Barack Obama won a resounding victory in North Carolina after the worst two-week stretch in his campaign. And Clinton, fueled by a burst of energy from her convincing win in Pennsylvania last month, barely eked out a win in Indiana despite her full-throated populist appeal in that largely blue-collar state.
There are six primaries left in the Democrats' epic battle for the nomination, but Tuesday's results were decisive on their own: They offered Clinton her last, best chance to turn the tables on her rival, and she didn't even come close.
''It's bad news for Hillary Clinton, but frankly I think the game changed a long time ago,'' said unaligned Democratic strategist Garry South. ''Barack Obama has outraised her substantially, he's won more states, more pledged delegates, and is ahead in the popular vote. It's obvious he's outperformed her.''
Indeed, Obama managed to outpace Clinton through a period that tested his mettle and political skills more than any other in the 15-month campaign.
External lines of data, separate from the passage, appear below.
(** X13. Category and subcategory agree on every value of [tags],
    strings or not: the category is one of the five keys or "other";
    when it is a key, the subcategory is the truthy value the tags hold
    under that very key; when it is "other", none of the five keys
    holds a truthy value and the subcategory is "unknown". *)
Theorem category_names_subcategory_key :
  forall tags : Types.TagsRef,
    let category := OsmFetcher.determineCategory tags in
    let subcategory := OsmFetcher.determineSubcategory tags in
    (category = "other" \/ In category priority)
    /\ (category <> "other" ->
        OsmFetcher.get tags category = Some subcategory
        /\ JS.truthy (Some subcategory) = true)
    /\ (category = "other" ->
        subcategory = JS.VStr "unknown"
        /\ Forall (fun key => JS.truthy (OsmFetcher.get tags key) = false)
             priority).
Proof.
  intros tags. cbv zeta.
  unfold OsmFetcher.determineCategory, OsmFetcher.determineSubcategory,
    priority.
  destruct (JS.truthy (OsmFetcher.get tags "tourism")) eqn:H1.
  { rewrite !(or_truthy_l _ _ H1).
    destruct (OsmFetcher.get tags "tourism") as [v|] eqn:E; [|done].
    rewrite (orElse_truthy _ _ H1). cbn [In]. split; [tauto|]. done. }
  rewrite (or_falsy_l _ _ H1).
  destruct (JS.truthy (OsmFetcher.get tags "amenity")) eqn:H2.
  { rewrite !(or_truthy_l _ _ H2).
    destruct (OsmFetcher.get tags "amenity") as [v|] eqn:E; [|done].
    rewrite (orElse_truthy _ _ H2). cbn [In]. split; [tauto|]. done. }
  rewrite (or_falsy_l _ _ H2).
  destruct (JS.truthy (OsmFetcher.get tags "historic")) eqn:H3.
  { rewrite !(or_truthy_l _ _ H3).
    destruct (OsmFetcher.get tags "historic") as [v|] eqn:E; [|done].
    rewrite (orElse_truthy _ _ H3). cbn [In]. split; [tauto|]. done. }
  rewrite (or_falsy_l _ _ H3).
  destruct (JS.truthy (OsmFetcher.get tags "natural")) eqn:H4.
  { rewrite !(or_truthy_l _ _ H4).
    destruct (OsmFetcher.get tags "natural") as [v|] eqn:E; [|done].
    rewrite (orElse_truthy _ _ H4). cbn [In]. split; [tauto|]. done. }
  rewrite (or_falsy_l _ _ H4).
  destruct (JS.truthy (OsmFetcher.get tags "leisure")) eqn:H5.
  { destruct (OsmFetcher.get tags "leisure") as [v|] eqn:E; [|done].
    rewrite (orElse_truthy _ _ H5). cbn [In]. split; [tauto|]. done. }
  rewrite (orElse_falsy _ _ H5).
  split; [by left|]. split; [done|]. intros _. split; [done|].
  repeat constructor; done.
Qed.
In a stretch that pitted Clinton's gritty determination against Obama's calm fortitude, the Illinois senator prevailed.
To be sure, Obama is still struggling to win some demographic groups, notably blue-collar white voters, who are a key component of the Democratic base.
Among whites without college degrees, Clinton outdid Obama by 64 percent to 35 percent in Indiana, and 71 percent to 26 percent in North Carolina. The New York senator and her surrogates have trumpeted that advantage, hoping to persuade the so-called superdelegates likely to decide the race will that she would be the stronger Democratic candidate in the general election.
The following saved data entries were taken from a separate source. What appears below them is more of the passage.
(** The matcher on a field pattern finds exactly the declaration the
    text begins with. *)
Lemma match_field (value : N -> bool) (field s : str) :
  (forall x, value x = true -> quote x = false) ->
  Sre.sre_match (field_re db field value) s 0 [] =
  match decl_at db value field s with
  | Some (ws, v, _) =>
      Some (decl_length field ws v,
            [(1, length field + length ws + 1 + length v);
             (0, length field + length ws + 1)])
  | None => None
  end.
Proof.
  intros Hv. unfold field_re, decl_at.
  rewrite SreFacts.match_literals.
  destruct (startswith field s); [|reflexivity].
  rewrite SreFacts.match_repeat by (apply SreFacts.refuses_IN, space_not_quote).
  simpl (Nat.leb 0 _).
  destruct (drop_while (category_space db) (skipn (length field) s)) as [|q s2];
    [reflexivity|].
  rewrite SreFacts.match_IN. destruct (quote q); [|reflexivity].
  rewrite SreFacts.match_MARK, SreFacts.match_repeat
    by (apply SreFacts.refuses_MARK, SreFacts.refuses_IN, Hv).
  cbn [andb].
  destruct (Nat.leb 1 (length (take_while value s2))); [|reflexivity].
  rewrite SreFacts.match_MARK, SreFacts.match_IN.
  destruct (drop_while value s2) as [|q' s3]; [reflexivity|].
  destruct (quote q'); [|reflexivity].
  rewrite SreFacts.match_nil. unfold decl_length.
  repeat f_equal; lia.
Qed.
Seeking to broaden her advantage with that group, Clinton fashioned herself as the champion of the working class, railing against Wall Street ''money grubbers'' and promoting a summer federal gas tax holiday widely panned by economists and many Democrats.
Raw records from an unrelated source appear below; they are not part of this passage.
(* ===== verification/Draft.v ===== *)
(** * The host document container: draft-js 0.10 over Immutable.js

    The spec (§1, §6) treats the editor state container as an external
    collaborator.  This file models the part of its behaviour the engine
    depends on, from the spec's list of host operations and draft-js's
    documented semantics: the data ([CharacterMetadata], [ContentBlock],
    [ContentState], [SelectionState], [EditorState]), the [Modifier]
    transforms, [EditorState.push] with its undo boundary rule, and
    [forceSelection].  Every definition of this file is [spec_modelled] in
    the manifest.  The laws at the end (lookup after [set_block], the frame
    law of [replaceText], [replaceText] and [insertText] inside one block,
    the character modifiers on a range, [push] without undo) are the
    properties of the host the engine's proofs use. *)

From S2P Require Import Prelude.

Open Scope Z_scope.
Open Scope draft_scope.

(** ** Data *)

Inductive Mutability := MUTABLE | IMMUTABLE | SEGMENTED.

(** An entity of the entity map.  Its [data] object is an association
    list of string fields in insertion order; the engine never reads it,
    the [Link] component reads its [href]. *)
Record DraftEntity := mkEntity {
  ent_type : string;
  ent_mutability : Mutability;
  ent_data : list (string * string);
}.

(** [CharacterMetadata]: an ordered set of style names and at most one
    entity key. *)
Record CharacterMetadata := mkChar {
  cm_style : list string;
  cm_entity : option nat;
}.

Definition EMPTY_CHAR : CharacterMetadata := mkChar [] None.

Record ContentBlock := mkBlock {
  b_key : string;
  b_type : string;
  b_text : list ascii;
  b_chars : list CharacterMetadata;
}.

Record SelectionState := mkSel {
  anchorKey : string;
  anchorOffset : Z;
  focusKey : string;
  focusOffset : Z;
  isBackward : bool;
}.

Record ContentState := mkContent {
  blockMap : list ContentBlock;
  entityMap : list DraftEntity;
  selectionBefore : SelectionState;
  selectionAfter : SelectionState;
}.

(** draft-js's [EditorChangeType]. *)
Inductive ChangeType :=
  | adjust_depth | apply_entity | backspace_character | change_block_data
  | change_block_type | change_inline_style | move_block
  | delete_character | insert_characters | insert_fragment | redo
  | remove_range | spellcheck_change | split_block | undo.

Record EditorState := mkEditor {
  currentContent : ContentState;
  selection : SelectionState;
  lastChangeType : option ChangeType;
  allowUndo : bool;
  undoStack : list ContentState;
  redoStack : list ContentState;
  mustForceSelection : bool;
}.

(** Decidable equality, used for the reference-equality tests of the
    engine ([===] on blocks, contents and editor states). *)
#[export] Instance Mutability_eq_dec : EqDecision Mutability.
Proof. solve_decision. Defined.
#[export] Instance DraftEntity_eq_dec : EqDecision DraftEntity.
Proof. solve_decision. Defined.
#[export] Instance CharacterMetadata_eq_dec : EqDecision CharacterMetadata.
Proof. solve_decision. Defined.
#[export] Instance ContentBlock_eq_dec : EqDecision ContentBlock.
Proof. solve_decision. Defined.
#[export] Instance SelectionState_eq_dec : EqDecision SelectionState.
Proof. solve_decision. Defined.
#[export] Instance ContentState_eq_dec : EqDecision ContentState.
Proof. solve_decision. Defined.
#[export] Instance ChangeType_eq_dec : EqDecision ChangeType.
Proof. solve_decision. Defined.
#[export] Instance EditorState_eq_dec : EqDecision EditorState.
Proof. solve_decision. Defined.

(** ** Selections *)

Definition SelectionState_createEmpty (key : string) : SelectionState :=
  mkSel key 0 key 0 false.

Definition getStartKey (s : SelectionState) : string :=
  if isBackward s then focusKey s else anchorKey s.
Definition getStartOffset (s : SelectionState) : Z :=
  if isBackward s then focusOffset s else anchorOffset s.
Definition getEndKey (s : SelectionState) : string :=
  if isBackward s then anchorKey s else focusKey s.
Definition getEndOffset (s : SelectionState) : Z :=
  if isBackward s then anchorOffset s else focusOffset s.

Definition isCollapsed (s : SelectionState) : bool :=
  bool_decide (anchorKey s = focusKey s) && bool_decide (anchorOffset s = focusOffset s).

(** [selection.merge({anchorOffset, focusOffset})]. *)
Definition sel_with_offsets (s : SelectionState) (a f : Z) : SelectionState :=
  mkSel (anchorKey s) a (focusKey s) f (isBackward s).

(** [SelectionState.prototype.hasEdgeWithin] of draft-js. *)
Definition sel_hasEdgeWithin (s : SelectionState) (blockKey : string) (start end_ : Z) : bool :=
  if bool_decide (anchorKey s = focusKey s) && bool_decide (anchorKey s = blockKey) then
    let ss := getStartOffset s in
    let se := getEndOffset s in
    (bool_decide (start <= ss) && bool_decide (ss <= end_)) ||
    (bool_decide (start <= se) && bool_decide (se <= end_))
  else if negb (bool_decide (blockKey = anchorKey s)) && negb (bool_decide (blockKey = focusKey s))
  then false
  else
    let o := if bool_decide (blockKey = anchorKey s) then anchorOffset s else focusOffset s in
    bool_decide (start <= o) && bool_decide (o <= end_).

(** ** Blocks and contents *)

Definition getLength (b : ContentBlock) : Z := Z.of_nat (length (b_text b)).

(** A block is well formed when it has one metadata entry per character
    (spec §3). *)
Definition block_wf (b : ContentBlock) : Prop := length (b_chars b) = length (b_text b).

#[export] Instance block_wf_dec b : Decision (block_wf b).
Proof. unfold block_wf. apply _. Defined.

Definition getBlockForKey (c : ContentState) (k : string) : option ContentBlock :=
  find (fun b => bool_decide (b_key b = k)) (blockMap c).

Fixpoint block_after (bs : list ContentBlock) (k : string) : option ContentBlock :=
  match bs with
  | [] => None
  | b :: bs' =>
      if bool_decide (b_key b = k) then head bs' else block_after bs' k
  end.

(** [contentState.getBlockAfter(key)]. *)
Definition getBlockAfter (c : ContentState) (k : string) : option ContentBlock :=
  block_after (blockMap c) k.

(** [blockMap.set(key, block)] for a key already in the map. *)
Definition set_block (c : ContentState) (nb : ContentBlock) : ContentState :=
  mkContent (map (fun b => if bool_decide (b_key b = b_key nb) then nb else b) (blockMap c))
    (entityMap c) (selectionBefore c) (selectionAfter c).

Definition with_selections (c : ContentState) (before after : SelectionState) : ContentState :=
  mkContent (blockMap c) (entityMap c) before after.

(** ** The editor state *)

(** [mustBecomeBoundary] of [EditorState.push]. *)
Definition mustBecomeBoundary (es : EditorState) (ct : ChangeType) : bool :=
  bool_decide (Some ct <> lastChangeType es) ||
  (bool_decide (ct <> insert_characters) && bool_decide (ct <> backspace_character)
   && bool_decide (ct <> delete_character)).

(** [EditorState.push(editorState, contentState, changeType)]. *)
Definition EditorState_push (es : EditorState) (c : ContentState) (ct : ChangeType) : EditorState :=
  if decide (currentContent es = c) then es
  else if negb (allowUndo es) then
    mkEditor c (selectionAfter c) (Some ct) false (undoStack es) (redoStack es) true
  else
    let cur := currentContent es in
    let '(stk, nc) :=
      if negb (bool_decide (selection es = selectionAfter cur)) || mustBecomeBoundary es ct
      then (cur :: undoStack es, with_selections c (selection es) (selectionAfter c))
      else if bool_decide (ct = insert_characters) || bool_decide (ct = backspace_character)
              || bool_decide (ct = delete_character)
      then (undoStack es, with_selections c (selectionBefore cur) (selectionAfter c))
      else (undoStack es, c) in
    mkEditor nc (selectionAfter c) (Some ct) true stk [] true.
Obama denounced Clinton's gas tax proposal as an unabashed pander. Clinton aides were giddy, feeling that they had drawn Obama into an argument over the economy, which has long been viewed as her strong suit.
Obama was also forced to contend with the re-emergence of his controversial former pastor, Jeremiah Wright, who made incendiary statements at a Washington press conference last week. Among other things, he suggested the U.S. government may have developed the AIDS virus to infect the black community and had invited the Sept. 11, 2001 terrorist attacks.
Exit polls showed the Wright imbroglio did influence about half the voters in both states as they weighed which candidate to choose.
Yet none of that shook the fundamentals of the race, as the results Tuesday demonstrated. Obama remains ahead of Clinton in every measure, and the final jury -- superdelegates -- have been trending his way, even as he charted rough seas. His strong showing in North Carolina and Indiana will undoubtedly speed up that pace.